» Input data:
(** * llama-scratch: a shallow embedding of the inference notebook

    The notebook [llama-scratch.ipynb] implements LLaMA-2 inference:
    rotary position encoding, grouped-query attention with a key/value
    cache, the decoder stack and the generation loop with nucleus sampling.

    Conventions of the embedding.
    - A tensor is a nested list, outermost dimension first.  Floating point
      values are idealised as real numbers ([R]); casts ([.float()],
      [.type_as]) and device moves are therefore identities.
    - A Python exception is a [Raise] in the [result] monad.
    - Python [int]s whose sign matters are [Z]; sizes and positions that the
      code only uses after they were checked (or that index a tensor) are
      [nat]. *)

From Stdlib Require Import String.
From Stdlib Require Import Reals List ZArith Lia Lra Bool Arith.
From Stdlib Require Import Permutation Sorted QArith_base.
Import ListNotations.

Open Scope R_scope.

(** ** Exceptions *)

Inductive PyError : Type :=
| AssertionError (msg : string)
| ZeroDivisionError
| ValueError
| IndexError
| RuntimeError.

Inductive result (A : Type) : Type :=
| Ok (a : A)
| Raise (e : PyError).

Arguments Ok {A} a.
Arguments Raise {A} e.

Definition bind {A B} (c : result A) (k : A -> result B) : result B :=
  match c with
  | Ok a => k a
  | Raise e => Raise e
  end.

Notation "x <- c ;; k" := (bind c (fun x => k))
  (at level 61, c at next level, right associativity).
Notation "' pat <- c ;; k" := (bind c (fun x => match x with pat => k end))
  (at level 61, pat pattern, c at next level, right associativity).

Definition py_assert (b : bool) (msg : string) : result unit :=
  if b then Ok tt else Raise (AssertionError msg).

Fixpoint mapM {A B} (f : A -> result B) (l : list A) : result (list B) :=
  match l with
  | [] => Ok []
  | a :: l' => b <- f a ;; bs <- mapM f l' ;; Ok (b :: bs)
  end.

(** ** Tensors as nested lists *)

Abbreviation Vec := (list R).
Abbreviation Mat := (list (list R)).
Abbreviation Tensor3 := (list (list (list R))).
Abbreviation Tensor4 := (list (list (list (list R)))).

Definition get2 {A} (x : list (list A)) (i j : nat) : option A :=
  match nth_error x i with
  | Some r => nth_error r j
  | None => None
  end.

Definition get3 {A} (x : list (list (list A))) (i j k : nat) : option A :=
  match nth_error x i with
  | Some r => get2 r j k
  | None => None
  end.

Definition has_shape1 {A} (x : list A) (n : nat) : Prop := length x = n.

Definition has_shape2 {A} (x : list (list A)) (n m : nat) : Prop :=
  length x = n /\ Forall (fun r => has_shape1 r m) x.

Definition has_shape3 {A} (x : list (list (list A))) (n m k : nat) : Prop :=
  length x = n /\ Forall (fun r => has_shape2 r m k) x.

Definition has_shape4 {A} (x : list (list (list (list A)))) (n m k l : nat) : Prop :=
  length x = n /\ Forall (fun r => has_shape3 r m k l) x.

(** PyTorch broadcasting of one dimension of the right operand: a dimension
    of the expected size is kept, a dimension of size 1 is repeated, anything
    else is a shape error. *)
Definition broadcast_to {A} (n : nat) (l : list A) : result (list A) :=
  if length l =? n then Ok l
  else match l with
       | [a] => Ok (repeat a n)
       | _ => Raise RuntimeError
       end.

(** ** Rotary position encoding *)

Abbreviation C := (R * R)%type.

Definition Cmul (a b : C) : C :=
  (fst a * fst b - snd a * snd b, fst a * snd b + snd a * fst b).

(** [torch.polar(abs, angle)] *)
Definition polar (abs angle : R) : C := (abs * cos angle, abs * sin angle).

(** [torch.arange(0, stop, 2).float()]; a negative bound is refused. *)
Definition arange_by2 (stop : Z) : result Vec :=
  if (stop <? 0)%Z then Raise RuntimeError
  else Ok (map (fun i => INR (2 * i)) (seq 0 (Nat.div2 (Z.to_nat stop + 1)))).

(** [torch.arange(n)] *)
Definition arange (n : Z) : result Vec :=
  if (n <? 0)%Z then Raise RuntimeError else Ok (map INR (seq 0 (Z.to_nat n))).

(** [torch.outer] *)
Definition outer (u v : Vec) : Mat :=
  map (fun a => map (fun b => a * b) v) u.

Definition theta_pos_freq (head_dim seq_len : Z) (theta : R) : result (list (list C)) :=
  theta_numerator <- arange_by2 head_dim ;;
  let theta := map (fun n => 1 / Rpower theta (n / IZR head_dim)) theta_numerator in
  m <- arange seq_len ;;
  let freqs := outer m theta in
  let freqs_complex := map (map (polar 1)) freqs in
  Ok freqs_complex.

(** [torch.view_as_complex(x.reshape(..., -1, 2))] on the last dimension: an
    odd length cannot be reshaped. *)
Fixpoint view_as_complex (v : Vec) : result (list C) :=
  match v with
  | [] => Ok []
  | [_] => Raise RuntimeError
  | a :: b :: v' => cs <- view_as_complex v' ;; Ok ((a, b) :: cs)
  end.

(** [torch.view_as_real] followed by the reshape back to the shape of [x],
    on the last dimension *)
Fixpoint view_as_real (cs : list C) : Vec :=
  match cs with
  | [] => []
  | c :: cs' => fst c :: snd c :: view_as_real cs'
  end.

Definition zip_with {A B D} (f : A -> B -> D) (xs : list A) (ys : list B) : list D :=
  map (fun p => f (fst p) (snd p)) (combine xs ys).

(** One head vector at one position: the innermost step of
    [rotary_embeddings]; [f] is the table row of that position. *)
Definition rotary_vec (f : list C) (v : Vec) : result Vec :=
  x_complex <- view_as_complex v ;;
  f' <- broadcast_to (length x_complex) f ;;
  let x_rotated := zip_with Cmul x_complex f' in
  Ok (view_as_real x_rotated).

(** [x] has shape (B, Seq_Len, H, Head_Dim), [freqs_complex] has shape
    (Seq_Len, Head_Dim / 2) and is broadcast over batch and heads by the two
    [unsqueeze]s.  [x] holds at least one head vector (B, Seq_Len and H are
    at least 1): lists do not record the shape of a tensor without elements,
    on which the [reshape] of the source raises. *)
Definition rotary_embeddings (x : Tensor4) (freqs_complex : list (list C)) : result Tensor4 :=
  mapM (fun xb =>
          fs <- broadcast_to (length xb) freqs_complex ;;
          mapM (fun p => mapM (rotary_vec (snd p)) (fst p)) (combine xb fs)) x.

(** ** Grouped-query head expansion *)

(** [x[:, :, :, None, :].expand(B, S, n_kv_heads, n_rep, head_dim)] followed
    by [.reshape(B, S, n_kv_heads * n_rep, head_dim)]: every head becomes
    [n_rep] adjacent copies, and the reshape merges the two head axes in
    row-major order. *)
Definition expand_heads (n_rep : nat) (heads : Mat) : Tensor3 :=
  map (fun h => repeat h n_rep) heads.

Definition repeat_kv (x : Tensor4) (n_rep : nat) : Tensor4 :=
  if n_rep =? 1 then x
  else map (map (fun heads => concat (expand_heads n_rep heads))) x.

(** Python slice [l[start:stop]] for non-negative bounds. *)
Definition slice {A} (start stop : nat) (l : list A) : list A :=
  firstn (stop - start) (skipn start l).

(** The L2 norm of each consecutive pair of components of a vector. *)
Definition pair_norm (c : C) : R := sqrt (fst c * fst c + snd c * snd c).

Definition pair_norms (v : Vec) : result (list R) :=
  cs <- view_as_complex v ;; Ok (map pair_norm cs).

Definition is_unit (c : C) : Prop := fst c * fst c + snd c * snd c = 1.

(** The relation between a head vector and its rotated image. *)
Definition same_pair_norms (v v' : Vec) : Prop :=
  length v' = length v /\ pair_norms v' = pair_norms v.

(** ** Sampling *)

Definition sum_list (v : Vec) : R := fold_right Rplus 0 v.

(** [torch.softmax(v, dim=-1)] *)
Definition softmax (v : Vec) : Vec :=
  let e := map exp v in map (fun a => a / sum_list e) e.

(** [torch.argmax(v, dim=-1)]: the index of the first maximal value; an
    empty vector has no maximum. *)
Fixpoint argmax_from (best : R) (best_i i : nat) (v : Vec) : nat :=
  match v with
  | [] => best_i
  | a :: v' => if Rlt_dec best a then argmax_from a i (S i) v'
               else argmax_from best best_i (S i) v'
  end.

Definition argmax (v : Vec) : result nat :=
  match v with
  | [] => Raise RuntimeError
  | a :: v' => Ok (argmax_from a 0 1 v')
  end.

(** [torch.sort(probs, dim=-1, descending=True)] on one row, as the list of
    (value, original index) pairs.  Equal values keep their original order. *)
Fixpoint insert_desc (a : R * nat) (l : list (R * nat)) : list (R * nat) :=
  match l with
  | [] => [a]
  | q :: l' => if Rle_dec (fst q) (fst a) then a :: q :: l'
               else q :: insert_desc a l'
  end.

Definition sort_desc (v : Vec) : list (R * nat) :=
  fold_right insert_desc [] (combine v (seq 0 (length v))).

(** [torch.cumsum(v, dim=-1)] *)
Fixpoint cumsum_from (acc : R) (v : Vec) : Vec :=
  match v with
  | [] => []
  | a :: v' => (acc + a) :: cumsum_from (acc + a) v'
  end.

Definition cumsum (v : Vec) : Vec := cumsum_from 0 v.

(** [probs_sum - probs_sort > p] *)
Definition top_p_mask (p : R) (probs_sum probs_sort : Vec) : list bool :=
  zip_with (fun s x => if Rgt_dec (s - x) p then true else false) probs_sum probs_sort.

(** [v[mask] = c] *)
Definition masked_fill (mask : list bool) (v : Vec) (c : R) : Vec :=
  zip_with (fun (m : bool) x => if m then c else x) mask v.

» Brief:
Of all the lines in the entries, count those with the string "RuntimeError", and report only that number.

» The answer:
6